Problem to solve. Which lines in the records below mention the word "lift"? Copy each one out.

Material provided.
****************
Definition remove_contact_from_linkedin_campaign_handler (campaign_id : string) (linkedin_url : string)
  : Async ToolResult :=
  fun w =>
    if negb (truthy_str (getEmeliaApiKey w)) then
      (w, Returns (text_result AUTHENTICATION_REQUIRED))
    else
      (response ← makeEmeliaRequest transport
                    (EMELIA_REST_API +:+ "/linkedin/campaign/contacts")
                    (Some {| method := Some "DELETE";
                             body := Some (JSON_stringify (JObj [("id", JStr campaign_id); ("url", JStr linkedin_url)]));
                             headers := None |}) ;
       failed ← request_failed response ;
       if (failed : bool) then
         mret (text_result "Failed to remove contact from LinkedIn campaign")
       else
         mret (text_result
                 ("Contact with LinkedIn URL " +:+ linkedin_url
                    +:+ " removed from campaign successfully!"))) w.

Definition update_linkedin_contact_field_handler (campaign_id : string) (linkedin_url : string) (field_name : string) (field_value : string)
  : Async ToolResult :=
  fun w =>
    if negb (truthy_str (getEmeliaApiKey w)) then
      (w, Returns (text_result AUTHENTICATION_REQUIRED))
    else
      (response ← makeEmeliaRequest transport
                    (EMELIA_REST_API +:+ "/linkedin/contacts")
                    (Some {| method := Some "PATCH";
                             body := Some (JSON_stringify (JObj [("campaignId", JStr campaign_id);
                                         ("url", JStr linkedin_url);
                                         ("fieldName", JStr field_name);
                                         ("fieldValue", JStr field_value)]));
                             headers := None |}) ;
       failed ← request_failed response ;
       if (failed : bool) then
         mret (text_result "Failed to update LinkedIn contact custom field")
       else
         mret (text_result
                 ("Custom field " +:+ DQ +:+ field_name +:+ DQ +:+ " updated to "
                    +:+ DQ +:+ field_value +:+ DQ
                    +:+ " for contact with LinkedIn URL " +:+ linkedin_url))) w.

Definition create_advanced_campaign_handler (name : string)
  : Async ToolResult :=
  fun w =>
    if negb (truthy_str (getEmeliaApiKey w)) then
      (w, Returns (text_result AUTHENTICATION_REQUIRED))
    else
      (response ← makeEmeliaRequest transport
                    (EMELIA_REST_API +:+ "/advanced/campaigns")
                    (Some {| method := Some "POST";
                             body := Some (JSON_stringify (JObj [("name", JStr name)]));
                             headers := None |}) ;
       failed ← request_failed response ;
       if (failed : bool) then
         mret (text_result "Failed to create advanced campaign")
       else
         campaignId ← lift (get response "campaignId") ;
         campaignId_text ← lift (to_string_opt campaignId) ;
         mret (text_result
                 ("Advanced campaign " +:+ DQ +:+ name +:+ DQ
                    +:+ " created successfully! Campaign ID: "
                    +:+ campaignId_text))) w.

Definition add_to_blacklist_handler (email : string)
  : Async ToolResult :=
  fun w =>
    if negb (truthy_str (getEmeliaApiKey w)) then
      (w, Returns (text_result AUTHENTICATION_REQUIRED))
    else
      (response ← makeEmeliaRequest transport
                    (EMELIA_REST_API +:+ "/emails/blacklists/contact")
                    (Some {| method := Some "POST";
                             body := Some (JSON_stringify (JObj [("email", JStr email)]));
                             headers := None |}) ;
       failed ← request_failed response ;
       if (failed : bool) then
         mret (text_result "Failed to add to blacklist")
       else
         mret (text_result
                 ("Successfully added " +:+ email +:+ " to the blacklist"))) w.

Definition remove_from_blacklist_handler (email : string)
  : Async ToolResult :=
  fun w =>
    if negb (truthy_str (getEmeliaApiKey w)) then
      (w, Returns (text_result AUTHENTICATION_REQUIRED))
    else
      (response ← makeEmeliaRequest transport
                    (EMELIA_REST_API +:+ "/emails/blacklists/contact")
                    (Some {| method := Some "DELETE";
                             body := Some (JSON_stringify (JObj [("email", JStr email)]));
                             headers := None |}) ;
       failed ← request_failed response ;
       if (failed : bool) then
         mret (text_result "Failed to remove from blacklist")
       else
         mret (text_result
                 ("Successfully removed " +:+ email +:+ " from the blacklist"))) w.

(** [{ fullname, companyName: company_name,
      ...(company_website && { companyWebsite: company_website }),
      ...(country && { country }) }] *)
Definition find_email_payload (fullname company_name : string)
    (company_website country : option string) : JSON :=
  JObj ([("fullname", JStr fullname); ("companyName", JStr company_name)]
        ++ member_if_truthy "companyWebsite" company_website
        ++ member_if_truthy "country" country).


Definition find_email_handler (fullname : string) (company_name : string) (company_website : option string) (country : option string)
  : Async ToolResult :=
  fun w =>
    if negb (truthy_str (getEmeliaApiKey w)) then
      (w, Returns (text_result AUTHENTICATION_REQUIRED))
    else
      (response ← makeEmeliaRequest transport
                    (EMELIA_REST_API +:+ "/tools/find/email")
                    (Some {| method := Some "POST";
                             body := Some (JSON_stringify (find_email_payload fullname company_name
                                         company_website country));
                             headers := None |}) ;
       failed ← request_failed response ;
       if (failed : bool) then
         mret (text_result "Failed to start email finder job")
       else
         jobId ← lift (get response "jobId") ;
         jobId_text ← lift (to_string_opt jobId) ;
         mret (text_result
                 ("Email finder job started for " +:+ fullname +:+ " at " +:+ company_name
                    +:+ ". Job ID: " +:+ jobId_text +:+ LF
                    +:+ "Use the check-email-finder tool with this job ID to get the results."))) w.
****************
Answer for the task.
         campaignId ← lift (get response "campaignId") ;
         campaignId_text ← lift (to_string_opt campaignId) ;
         jobId ← lift (get response "jobId") ;
         jobId_text ← lift (to_string_opt jobId) ;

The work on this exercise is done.